Orléans considers new rules for short-term rentals

ORLEANS – “We can’t go back to the good old days,” Dick Hartmann of the Orleans Planning Council stressed on Wednesday, “but we can prepare for what we anticipate that is detrimental.”

Hartmann did not fondly remember soda shops, sock-hopping and lollipops. He was referring to just a few years ago when families rented their Cape Town homes for a few weeks in the summer. Today these short term rentals are a whole new world.

“We are dealing with a business model that did not exist 10 years ago,” said Jeff Runyon, board member of Orleans Select. “The power of the internet has adapted entrepreneurial expansion to what we see today. The ability to rent homes one night, two nights at a time.

More than 700 short-term rentals in Orléans

The growth of the local short-term rental market prompted the Select Board to ask the Planning Board at Wednesday’s joint meeting to consider curbing a new source of town revenue that is also disrupting the lives of some residents. According to state records, there are 711 short-term rentals operating in Orleans out of approximately 3,500 residences.

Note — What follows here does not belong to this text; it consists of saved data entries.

(** * Term-Algebra.js: terms, substitutions and their composition

    A shallow embedding of [Term.js].  The first part models the library on
    immutable values: JavaScript values that reach the library are a small
    sum type, every [throw Error(...)] is a constructor of [error], and a
    method that mutates [this] returns the new state of [this].  The second
    part (module [Heap]) models the same functions on an object store, to
    speak about mutation, aliasing and fresh allocation. *)

From Stdlib Require Import ZArith String.
From stdpp Require Import base list strings.

Set Warnings "-register-all,-clear-no-such-hyp".

Local Open Scope string_scope.
Local Open Scope list_scope.
Local Open Scope stdpp_scope.
Local Open Scope Z_scope.

(** ** Errors and results *)

(** One constructor per [throw Error("...")] of the source, and two more.
    [TypeError] is the runtime's own error for a property read on
    [undefined] or a call of a method the receiver lacks.  [BudgetExhausted]
    is not a JavaScript error: loops and recursions over the object store
    carry a budget, and it is returned when the budget is used up; the
    budgets the theorems name are shown to be enough. *)
Inductive error : Type :=
| VariableNameNotString       (* "Variable name must be a string" *)
| ConstantNameNotString       (* "Constant name must be a string" *)
| FunctionNameNotString       (* "Function name must be a string" *)
| ArityNotInteger             (* "Variable arity must be an integer" *)
| WrongNumberOfArguments (expected : Z) (received : nat)
                              (* "Wrong number of arguments, exected .. received .." *)
| FirstArgumentNotFunc        (* "First argument must be a Func" *)
| ArgsNotArrayOfTerms         (* "args must be an array of terms" *)
| ArgumentNotTerm             (* "Argument must be of type Term" *)
| LeftSideNotTerm             (* "Left side must be a term" *)
| RightSideNotTerm            (* "Right side must be a term" *)
| FirstArgumentNotVariable    (* "First argument must be a variable" *)
| SecondArgumentNotTerm       (* "Second argument must be a term" *)
| VariableAlreadyExists       (* "Variable already exists in substitution" *)
| ArgumentNotVariable         (* "Argument must be of type Variable" *)
| ContainsNotVariable         (* "Substitution contains only considers the variables" *)
| ArgumentNotSubstitution     (* "Argument must be of type substitution" *)
| TypeError
| BudgetExhausted.

Inductive result (A : Type) : Type :=
| Ok (a : A)
| Throw (e : error).
Arguments Ok {A} a.
Arguments Throw {A} e.
Lemma backoffAt_inRange k : sleepInRange (ESleep (backoffAt k)) = true.
Proof.
  pose proof (backoffAt_bound k) as H. unfold sleepInRange, Second in *.
  apply andb_true_iff. split; apply Z.leb_le; lia.
Qed.

Lemma eos_puzzleNewRetryLoop c : forall fuel k,
  emitsOnly sleepInRange (puzzleNewRetryLoop fuel c (backoffAt k)).
Proof.
  induction fuel as [| fuel IH]; intros k; cbn [puzzleNewRetryLoop];
    [apply eo_stuck |].
  fold (nextBackoff (backoffAt k)). rewrite backoffAt_next.
  unfold puzzleNew. eos. apply backoffAt_inRange.
Qed.

Lemma eos_submitRetryLoop c id answer : forall fuel k,
  emitsOnly sleepInRange (submitRetryLoop fuel c id answer (backoffAt k)).
Proof.
  induction fuel as [| fuel IH]; intros k; cbn [submitRetryLoop];
    [apply eo_stuck |].
  fold (nextBackoff (backoffAt k)). rewrite backoffAt_next.
  unfold puzzleSubmit. eos. apply backoffAt_inRange.
Qed.

Lemma eos_puzzleNewWithRetry fuel c :
  emitsOnly sleepInRange (puzzleNewWithRetry fuel c).
Proof. apply (eos_puzzleNewRetryLoop c fuel 0). Qed.

Lemma eos_submitWithRetry fuel c id answer :
  emitsOnly sleepInRange (submitWithRetry fuel c id answer).
Proof. apply (eos_submitRetryLoop c id answer fuel 0). Qed.

Lemma eos_newAPIClient cfg : emitsOnly sleepInRange (newAPIClient cfg).
Proof. unfold newAPIClient. eos. Qed.

Lemma eos_persistCookieIfChanged path cfg c :
  emitsOnly sleepInRange (persistCookieIfChanged path cfg c).
Proof. unfold persistCookieIfChanged. eo_requests. eos. Qed.
Lemma save_plain id r sys old :
  validate db r = true ->
  documents sys id = Some old ->
  extractedText (ocrResults old) = extractedText (ocrResults r) ->
  save w db id r sys = (Ok r, stored id r (bump sys)).
Proof.
  intros V D T. unfold save. unfold bind at 1. rewrite dbOp_ok, V.
  unfold bind at 1. unfold preSave. unfold bind at 1. unfold gets.
  cbn [bump documents]. rewrite D. unfold isModified_extractedText.
  rewrite T, json_eqb_refl. cbn [negb andb ret]. reflexivity.
Qed.

Lemma save_quiet id r sys :
  validate db r = true ->
  truthy (Some (extractedText (ocrResults r))) = false ->
  save w db id r sys = (Ok r, stored id r (bump sys)).
Proof.
  intros V T. unfold save. unfold bind at 1. rewrite dbOp_ok, V.
  unfold bind at 1. unfold preSave. unfold bind at 1. unfold gets.
  rewrite T, andb_false_r. reflexivity.
Qed.

Lemma save_accepts id r sys :
  validate db r = true ->
  exists r' sys',
    save w db id r sys = (Ok r', sys')
    /\ documents sys' id = Some r'
    /\ processingAttempts r' = processingAttempts r
    /\ (status r' = status r \/ status r' = processed).
Proof.
  intros V. unfold save. unfold bind at 1. rewrite dbOp_ok, V.
  unfold bind at 1. unfold preSave. unfold bind at 1. unfold gets.
  destruct (isModified_extractedText _ r && truthy _).
  - unfold bind at 1, svc. cbn [readClock ret]. unfold bind, put, modify, ret.
    eexists _, _. split; [reflexivity|]. cbn. rewrite Nat.eqb_refl. auto.
  - cbn [ret]. unfold bind, put, modify, ret.
    eexists _, _. split; [reflexivity|]. cbn. rewrite Nat.eqb_refl. auto.
Qed.

(** The [catch] branch of the run: the update is refused by the cast
    and the refusal caught, so the documents stay as they are. *)
Lemma recover_changes_nothing id e sys :
  exists sys',
    tryCatch
      (bind (svc (readClock w)) (fun now =>
       findByIdAndUpdate db id (markFailed e now)))
      (fun _ => ret tt) sys = (Ok tt, sys')
    /\ documents sys' = documents sys.
Proof.
  unfold tryCatch, bind, svc. cbn [readClock].
  unfold findByIdAndUpdate. cbn [markFailed set_processingAttempts castNumber throw ret].
  eexists. split; reflexivity.
Qed.

Lemma validate_processing receipt :
  validate db receipt = true ->
  (forall d, rejects db d = false) ->
  validate db (withStatus processing receipt) = true.
Proof.
  unfold validate. intros V R. rewrite R. rewrite R in V. exact V.
Qed.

“We live on a private road with deeded rights to a beach and a house was sold that had one occupant for 50 years,” Nancy Jorgensen told the councils. “It was bought by someone from California. It now rents out to 15 people a week, advertises four bedrooms when it’s only approved for three, and the story gets worse from there.

“We are only in (the) third or fourth week and the first two weeks have been disastrous. For all practical purposes, it is now a banquet hall and a shopping complex. If we do not move forward, there’s so much money to be made, this house rents for $12,000 a week.